Lemma components_total nodes edges :
  ∃ components,
    findConnectedComponents nodes edges = Some components ∧
    components ≤ length nodes ∧
    (components = 0 ↔ nodes = []) ∧
    ∀ fuel, enough nodes edges ≤ fuel →
      snd <$> count_components fuel (adjacency_of nodes edges) nodes
      = Some components.
Proof.
  pose proof (adjacency_closed nodes edges) as Hadj.
  assert (Hnodes : ∀ node, node ∈ nodes → n_id node ∈ mentioned nodes edges).
  { intros node Hnode. unfold mentioned. rewrite !elem_of_union, !elem_of_list_to_set.
    left; left. apply list_elem_of_fmap. by exists node. }
  assert (Hall : ∀ fuel, enough nodes edges ≤ fuel →
    ∃ c, snd <$> count_components fuel (adjacency_of nodes edges) nodes = Some c ∧
         c ≤ length nodes ∧ (c = 0 ↔ nodes = [])).
  { intros fuel Hfuel.
    destruct (count_components_total (mentioned nodes edges) (adjacency_of nodes edges)
                fuel nodes ∅ 0 Hadj Hnodes)
      as (seen1 & c & Hc & _ & Hle & _ & Hzero).
    { pose proof (mentioned_size nodes edges). lia. }
    exists c. unfold count_components. rewrite Hc. split_and!; [done|lia|].
    split.
    - intros ->. destruct nodes as [|node ?]; [done|].
      specialize (Hzero eq_refl node). set_solver.
    - intros ->. simpl in Hle. lia. }
  destruct (Hall (enough nodes edges)) as (c & Hc & Hle & Hzero); [done|].
  exists c. unfold findConnectedComponents. split_and!; try done.
  intros fuel Hfuel.
  destruct (count_components (enough nodes edges) (adjacency_of nodes edges) nodes)
    as [[seen1 c1]|] eqn:Hfix; [|done].
  simpl in Hc. injection Hc as ->.
  assert (Hmono : ∀ l acc r,
    foldl (λ acc node,
             '(visited, components) ← acc;
             if decide (n_id node ∈ visited) then Some (visited, components)
             else visited' ← dfs (enough nodes edges) (adjacency_of nodes edges)
                                 (n_id node) visited;
                  Some (visited', S components)) acc l = Some r →
    foldl (λ acc node,
             '(visited, components) ← acc;
             if decide (n_id node ∈ visited) then Some (visited, components)
             else visited' ← dfs fuel (adjacency_of nodes edges)
                                 (n_id node) visited;
                  Some (visited', S components)) acc l = Some r).
  { induction l as [|node l IHl]; intros acc r; cbn [foldl]; [done|].
    destruct acc as [[v k]|]; cbn [mbind option_bind].
    - case_decide; [apply IHl|].
      destruct (dfs (enough nodes edges) (adjacency_of nodes edges) (n_id node) v)
        as [v'|] eqn:Hd; cbn [mbind option_bind].
      + rewrite (dfs_mono _ _ fuel _ _ _ Hd Hfuel). cbn [mbind option_bind].
        apply IHl.
      + intros Hnone. exfalso. clear -Hnone.
        induction l as [|y l IHl]; cbn [foldl mbind option_bind] in *; [done|].
        by apply IHl.
    - intros Hnone. exfalso. clear -Hnone.
      induction l as [|y l IHl]; cbn [foldl mbind option_bind] in *; [done|].
      by apply IHl. }
  unfold count_components in *. by rewrite (Hmono _ _ _ Hfix).
Qed.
+---+
### Task description
Reprint exactly the lines above that start at the one with "cbn [foldl]; [done|]." and end at the one with "as [v'|] eqn:Hd;", keeping both and adding none.

### Output of the exercise
  { induction l as [|node l IHl]; intros acc r; cbn [foldl]; [done|].
    destruct acc as [[v k]|]; cbn [mbind option_bind].
    - case_decide; [apply IHl|].
      destruct (dfs (enough nodes edges) (adjacency_of nodes edges) (n_id node) v)
        as [v'|] eqn:Hd; cbn [mbind option_bind].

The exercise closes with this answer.